── Material provided

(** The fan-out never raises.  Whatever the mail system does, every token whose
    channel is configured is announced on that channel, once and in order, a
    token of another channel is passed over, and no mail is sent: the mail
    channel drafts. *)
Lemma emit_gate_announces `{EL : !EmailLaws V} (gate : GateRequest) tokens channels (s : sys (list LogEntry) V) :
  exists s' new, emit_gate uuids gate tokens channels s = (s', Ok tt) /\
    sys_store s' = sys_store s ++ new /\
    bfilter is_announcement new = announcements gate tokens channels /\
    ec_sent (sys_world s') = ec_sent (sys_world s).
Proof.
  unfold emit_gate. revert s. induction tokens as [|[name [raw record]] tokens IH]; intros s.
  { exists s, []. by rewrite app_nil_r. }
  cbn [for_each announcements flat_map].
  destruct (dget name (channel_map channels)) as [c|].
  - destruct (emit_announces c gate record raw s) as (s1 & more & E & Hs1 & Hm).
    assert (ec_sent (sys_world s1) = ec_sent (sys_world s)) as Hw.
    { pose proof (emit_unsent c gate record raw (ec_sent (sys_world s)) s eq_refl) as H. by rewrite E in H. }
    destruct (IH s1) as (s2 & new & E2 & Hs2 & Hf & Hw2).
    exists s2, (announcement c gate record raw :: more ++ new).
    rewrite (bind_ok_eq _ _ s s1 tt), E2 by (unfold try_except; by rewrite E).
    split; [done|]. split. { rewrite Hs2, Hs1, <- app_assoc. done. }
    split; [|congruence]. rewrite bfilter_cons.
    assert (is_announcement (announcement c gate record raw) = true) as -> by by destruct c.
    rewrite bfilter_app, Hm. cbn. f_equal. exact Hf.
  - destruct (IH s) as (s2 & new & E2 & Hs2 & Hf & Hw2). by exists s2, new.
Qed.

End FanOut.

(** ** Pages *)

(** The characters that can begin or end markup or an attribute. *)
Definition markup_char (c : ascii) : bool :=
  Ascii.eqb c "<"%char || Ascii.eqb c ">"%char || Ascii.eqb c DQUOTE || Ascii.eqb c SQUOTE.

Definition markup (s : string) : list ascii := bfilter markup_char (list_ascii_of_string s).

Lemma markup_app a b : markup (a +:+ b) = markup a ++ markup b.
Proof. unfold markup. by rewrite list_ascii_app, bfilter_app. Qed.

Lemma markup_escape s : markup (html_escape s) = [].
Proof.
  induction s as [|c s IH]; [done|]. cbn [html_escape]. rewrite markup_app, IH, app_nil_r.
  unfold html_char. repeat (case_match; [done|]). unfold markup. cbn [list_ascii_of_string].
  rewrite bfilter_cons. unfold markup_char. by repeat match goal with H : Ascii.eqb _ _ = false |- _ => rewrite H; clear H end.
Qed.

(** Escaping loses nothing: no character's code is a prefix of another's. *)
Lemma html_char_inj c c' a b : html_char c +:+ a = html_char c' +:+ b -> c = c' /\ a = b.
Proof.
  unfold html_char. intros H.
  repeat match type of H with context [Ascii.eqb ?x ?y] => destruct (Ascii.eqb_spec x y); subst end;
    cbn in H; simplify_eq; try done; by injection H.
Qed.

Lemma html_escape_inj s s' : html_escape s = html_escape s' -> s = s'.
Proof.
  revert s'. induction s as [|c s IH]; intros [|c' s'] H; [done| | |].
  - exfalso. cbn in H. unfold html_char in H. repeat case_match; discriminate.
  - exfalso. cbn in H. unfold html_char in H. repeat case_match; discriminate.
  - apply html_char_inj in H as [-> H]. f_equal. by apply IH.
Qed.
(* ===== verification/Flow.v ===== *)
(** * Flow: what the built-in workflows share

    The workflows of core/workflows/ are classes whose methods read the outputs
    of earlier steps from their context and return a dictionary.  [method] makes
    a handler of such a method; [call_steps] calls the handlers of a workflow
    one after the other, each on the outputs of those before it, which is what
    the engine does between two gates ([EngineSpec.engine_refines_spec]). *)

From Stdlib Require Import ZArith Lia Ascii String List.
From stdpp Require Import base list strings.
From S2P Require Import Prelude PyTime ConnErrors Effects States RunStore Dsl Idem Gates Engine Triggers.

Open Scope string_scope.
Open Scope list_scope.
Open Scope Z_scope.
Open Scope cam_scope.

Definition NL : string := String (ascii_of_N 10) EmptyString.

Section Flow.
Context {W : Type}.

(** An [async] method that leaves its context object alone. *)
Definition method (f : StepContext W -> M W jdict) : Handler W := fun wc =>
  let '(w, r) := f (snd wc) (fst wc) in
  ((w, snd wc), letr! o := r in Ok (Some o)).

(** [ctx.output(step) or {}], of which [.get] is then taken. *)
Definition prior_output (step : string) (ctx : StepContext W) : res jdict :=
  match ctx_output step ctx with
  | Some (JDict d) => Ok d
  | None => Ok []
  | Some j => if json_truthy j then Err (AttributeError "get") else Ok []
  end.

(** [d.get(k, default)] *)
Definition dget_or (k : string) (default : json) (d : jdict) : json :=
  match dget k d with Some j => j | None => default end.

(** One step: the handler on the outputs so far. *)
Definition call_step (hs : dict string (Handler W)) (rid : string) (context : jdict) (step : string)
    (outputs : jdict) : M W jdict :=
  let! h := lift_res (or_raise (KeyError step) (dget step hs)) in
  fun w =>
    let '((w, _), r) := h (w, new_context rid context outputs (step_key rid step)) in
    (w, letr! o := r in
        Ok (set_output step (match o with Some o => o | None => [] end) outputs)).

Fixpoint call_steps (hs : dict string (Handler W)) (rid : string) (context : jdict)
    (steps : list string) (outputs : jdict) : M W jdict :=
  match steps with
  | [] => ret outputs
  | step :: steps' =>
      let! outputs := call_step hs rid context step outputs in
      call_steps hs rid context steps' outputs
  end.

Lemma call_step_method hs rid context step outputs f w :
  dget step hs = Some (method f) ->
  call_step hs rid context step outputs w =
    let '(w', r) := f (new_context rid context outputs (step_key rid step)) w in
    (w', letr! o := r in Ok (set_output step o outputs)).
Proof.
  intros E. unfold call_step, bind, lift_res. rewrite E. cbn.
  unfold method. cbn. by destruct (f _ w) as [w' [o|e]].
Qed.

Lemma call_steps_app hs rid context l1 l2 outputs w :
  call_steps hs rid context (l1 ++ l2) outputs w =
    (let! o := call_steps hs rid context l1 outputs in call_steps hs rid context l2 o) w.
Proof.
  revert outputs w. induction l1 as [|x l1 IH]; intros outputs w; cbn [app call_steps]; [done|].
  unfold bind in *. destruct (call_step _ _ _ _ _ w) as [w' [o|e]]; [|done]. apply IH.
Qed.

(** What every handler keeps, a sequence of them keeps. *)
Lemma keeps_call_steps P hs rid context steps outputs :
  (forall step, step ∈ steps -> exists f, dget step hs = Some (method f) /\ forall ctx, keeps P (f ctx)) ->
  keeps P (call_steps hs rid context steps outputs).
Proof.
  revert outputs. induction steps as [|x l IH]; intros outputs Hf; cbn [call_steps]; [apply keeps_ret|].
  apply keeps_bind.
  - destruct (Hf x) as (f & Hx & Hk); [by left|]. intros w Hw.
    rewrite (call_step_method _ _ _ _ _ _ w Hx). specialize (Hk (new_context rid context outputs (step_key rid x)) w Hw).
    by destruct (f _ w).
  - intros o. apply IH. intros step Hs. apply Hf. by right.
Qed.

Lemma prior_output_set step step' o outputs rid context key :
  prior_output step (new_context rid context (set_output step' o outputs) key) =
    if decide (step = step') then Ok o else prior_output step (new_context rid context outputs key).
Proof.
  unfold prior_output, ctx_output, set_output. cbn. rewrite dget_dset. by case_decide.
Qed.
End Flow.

────

What you should do: Within the material above, transcribe exactly the lines that run from the line holding "intros E. unfold" through the line holding "by destruct (f _ w).".

Answer below:
  intros E. unfold call_step, bind, lift_res. rewrite E. cbn.
  unfold method. cbn. by destruct (f _ w) as [w' [o|e]].
Qed.

Lemma call_steps_app hs rid context l1 l2 outputs w :
  call_steps hs rid context (l1 ++ l2) outputs w =
    (let! o := call_steps hs rid context l1 outputs in call_steps hs rid context l2 o) w.
Proof.
  revert outputs w. induction l1 as [|x l1 IH]; intros outputs w; cbn [app call_steps]; [done|].
  unfold bind in *. destruct (call_step _ _ _ _ _ w) as [w' [o|e]]; [|done]. apply IH.
Qed.

(** What every handler keeps, a sequence of them keeps. *)
Lemma keeps_call_steps P hs rid context steps outputs :
  (forall step, step ∈ steps -> exists f, dget step hs = Some (method f) /\ forall ctx, keeps P (f ctx)) ->
  keeps P (call_steps hs rid context steps outputs).
Proof.
  revert outputs. induction steps as [|x l IH]; intros outputs Hf; cbn [call_steps]; [apply keeps_ret|].
  apply keeps_bind.
  - destruct (Hf x) as (f & Hx & Hk); [by left|]. intros w Hw.
    rewrite (call_step_method _ _ _ _ _ _ w Hx). specialize (Hk (new_context rid context outputs (step_key rid x)) w Hw).
    by destruct (f _ w).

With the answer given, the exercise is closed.